The “cloud” is a term that is associated with cloud computing. In computer networking, cloud computing is a computing process that involves multiple computers connected through some form of a communication network, such as a local area network or the Internet. As can be appreciated, as with any networked computing system, with a cloud there are always security risks that must be addressed. Current cloud security approaches are based on virtualization, separation and access control. In such approaches, machines have to be manually disinfected; they cannot be recovered quickly in the face of automated attacks. A comprehensive solution must be resilient in the face of significant node corruption and must be regenerative so that lost nodes are later recovered. An attacker that compromises a node can steal data, corrupt computation and learn about cloud control execution.
Multiparty computation (MPC) allows a group of servers (sometimes called players or parties) to provide inputs to an arithmetic (or Boolean) circuit and securely evaluate the circuit in the presence of an adversary who may corrupt a fixed portion of the servers. As noted above, when the adversary corrupts a server, it learns all information stored on that server. The adversary can force corrupt servers to behave arbitrarily, irrespective of the protocol.

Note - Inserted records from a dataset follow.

(** * Multi-armed bandits tutorial: the simulator and its strategies

    A shallow embedding of [Multi_Armed_Bandits_Tutorial.ipynb]: the
    strategy classes ([RandomAlg] and the five classes whose bodies the
    notebook leaves to the reader) and [run_simulation].

    Python objects live in a store that is threaded through every call; an
    exception aborts the computation and keeps the store as it was when the
    exception was raised.  Floats are IEEE binary64 ([PrimFloat]), Python
    integers are [Z].  numpy's process-wide generator is a parameter
    ([RandomState]): the notebook only ever draws from it. *)

From Stdlib Require Import ZArith Lia Floats.PrimFloat.
From Stdlib Require String DecimalString DecimalZ DecimalPos.
From stdpp Require Import base tactics option list list_numbers.
Import String.StringSyntax.
Delimit Scope string_scope with pystr.

Local Open Scope Z_scope.

(** ** Python values and exceptions *)

(** What [choose_arm] hands back: an [int], or [None] when the body of the
    method is only a docstring. *)
Inductive pyobj : Set :=
  | PyInt (z : Z)
  | PyNone.

(** What numpy and scipy hand back for a reward or a mean: a scalar, or an
    array.  [Row xs] is an array whose elements are [xs], with any number
    of leading axes of length one: [a[None]] has shape (1, len), and what
    scipy draws for it has shape (len,). *)
Inductive ndval : Set :=
  | Scalar (x : float)
  | Row (xs : list float).

Inductive exn : Set :=
  | ValueError
  | IndexError
  | TypeError
  | OverflowError.

Inductive outcome (A : Type) : Type :=
  | Return (a : A)
  | Raise (e : exn).
Arguments Return {A} a.
Arguments Raise {A} e.

(** [fails o]: the call did not return. *)
Definition fails {A : Type} (o : outcome A) : Prop := exists e, o = Raise e.

(** ** Computations over a store *)

Definition py (S A : Type) : Type := S -> outcome A * S.

Definition ret {S A : Type} (a : A) : py S A := fun s => (Return a, s).

Definition bind {S A B : Type} (m : py S A) (f : A -> py S B) : py S B :=
  fun s =>
    match m s with
    | (Return a, s') => f a s'
    | (Raise e, s') => (Raise e, s')
    end.

Definition of_outcome {S A : Type} (o : outcome A) : py S A := fun s => (o, s).

Declare Scope py_scope.
Delimit Scope py_scope with py.
Notation "x <- m ;; f" := (bind m (fun x => f))
  (at level 100, m at next level, right associativity) : py_scope.
Notation "m ;; f" := (bind m (fun _ => f))
  (at level 100, right associativity) : py_scope.
Local Open Scope py_scope.

(** ** numpy's global generator *)

(** [np.random] as the notebook uses it: seeding, [randint] and the normal
    draw behind [scipy.stats.norm.rvs].  [randint_draw low high] is only
    consulted when [low < high]; numpy promises a value in [[low, high)]. *)
Class RandomState (G : Type) : Type := {
  seed_state : Z -> G;
  randint_draw : Z -> Z -> G -> Z * G;
  normal_draw : float -> float -> G -> float * G;
  randint_draw_range : forall low high g,
    low < high -> low <= fst (randint_draw low high g) < high
}.

(** ** The interpreter state a method can reach *)

(** [self] is the strategy object, [np_random] numpy's global generator and
    [k] the module-level variable of the notebook. *)
Record pyworld (G St : Type) : Type := World {
  self : St;
  np_random : G;
  k : Z
}.
Arguments World {G St} self np_random k.
Arguments self {G St} _.
Arguments np_random {G St} _.
Arguments k {G St} _.

Definition set_np_random {G St : Type} (g : G) (w : pyworld G St) : pyworld G St :=
  World (self w) g (k w).

Definition int64_bound : Z := 2 ^ 63.

(** [np.random.randint(low=low, high=high)] with the default 64-bit dtype. *)
Definition np_random_randint {G St : Type} `{RandomState G} (low high : Z)
  : py (pyworld G St) Z :=
  fun w =>
    if (high <=? low) || (low <? - int64_bound) || (int64_bound <? high)
    then (Raise ValueError, w)
    else let (v, g) := randint_draw low high (np_random w) in
         (Return v, set_np_random g w).

(** [np.random.seed(x)]: the legacy seeding accepts 32-bit unsigned integers. *)
Definition np_random_seed {G St : Type} `{RandomState G} (x : Z)
  : py (pyworld G St) unit :=
  fun w =>
    if (x <? 0) || (2 ^ 32 <=? x)
    then (Raise ValueError, w)
    else (Return tt, set_np_random (seed_state x) w).

(** One draw per element, in order, as [standard_normal(size=...)] fills an
    array. *)
Fixpoint normal_draws {G : Type} `{RandomState G} (locs : list float) (scale : float)
  (g : G) : list float * G :=
  match locs with
  | [] => ([], g)
  | loc :: locs' =>
      let (x, g1) := normal_draw loc scale g in
      let (xs, g2) := normal_draws locs' scale g1 in
      (x :: xs, g2)
  end.

(** scipy reads [loc] without its leading axes of length one: an array
    that holds a single mean is read as that mean. *)
Definition squeeze_left (loc : ndval) : ndval :=
  match loc with
  | Row [m] => Scalar m
  | _ => loc
  end.

(** [scipy.stats.norm.rvs(loc=loc, scale=scale)]: one draw per mean; the
    result is a float for a single mean and an array otherwise. *)
Definition norm_rvs {G St : Type} `{RandomState G} (loc : ndval) (scale : float)
  : py (pyworld G St) ndval :=
  fun w =>
    match squeeze_left loc with
    | Scalar m =>
        let (x, g) := normal_draw m scale (np_random w) in
        (Return (Scalar x), set_np_random g w)
    | Row ms =>
        let (xs, g) := normal_draws ms scale (np_random w) in
        (Return (Row xs), set_np_random g w)
    end.

(** ** numpy arrays of floats *)

(** The exception numpy raises for a Python integer it cannot read as an
    index: [OverflowError] when the integer fits an unsigned but not a
    signed 64-bit word, [IndexError] for every other one. *)
Definition index_refusal (i : Z) : exn :=
  if (int64_bound <=? i) && (i <? 2 ^ 64) then OverflowError else IndexError.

Although there are numerous published MPC protocols, none of the published protocols allow a set of servers to change in the middle of a computation, in what would be considered proactive. The only previous work on a proactive MPC is the work of Rafail Ostrovsky and Moti Yung in “How to withstand mobile virus attacks,” (See the List of Incorporated Cited Literature References, Literature Reference No. 9). A disadvantage of the protocol by Ostrovsky and Yung is that it is not explicit, in that it does not provide the details of each step to perform and required computations and communication (i.e., the paper only provides a high level argument and description of why it is possible to construct such a protocol). The protocol of Ostrovsky and Yung is also inefficient. The efficiency is not explicitly stated, but it is at least Ω(DCn3) (where D is the circuit depth, C is the number of gates in the circuit and in is the number of servers). While proactive secret-sharing has been used in the past, its use has so far been limited to protecting specialized computations, such as those required by a certification authority (see Literature Reference No. 12).
While there have been many secure operating systems and many operating systems that restore to a pristine state, none of them employed cryptographic techniques to use adjoining nodes for state reconstruction in a cloud architecture. Thus, a continuing need exists for a proactive secret sharing (PSS) approach that is operable for protecting control operations in a general-purpose cloud-computing architecture.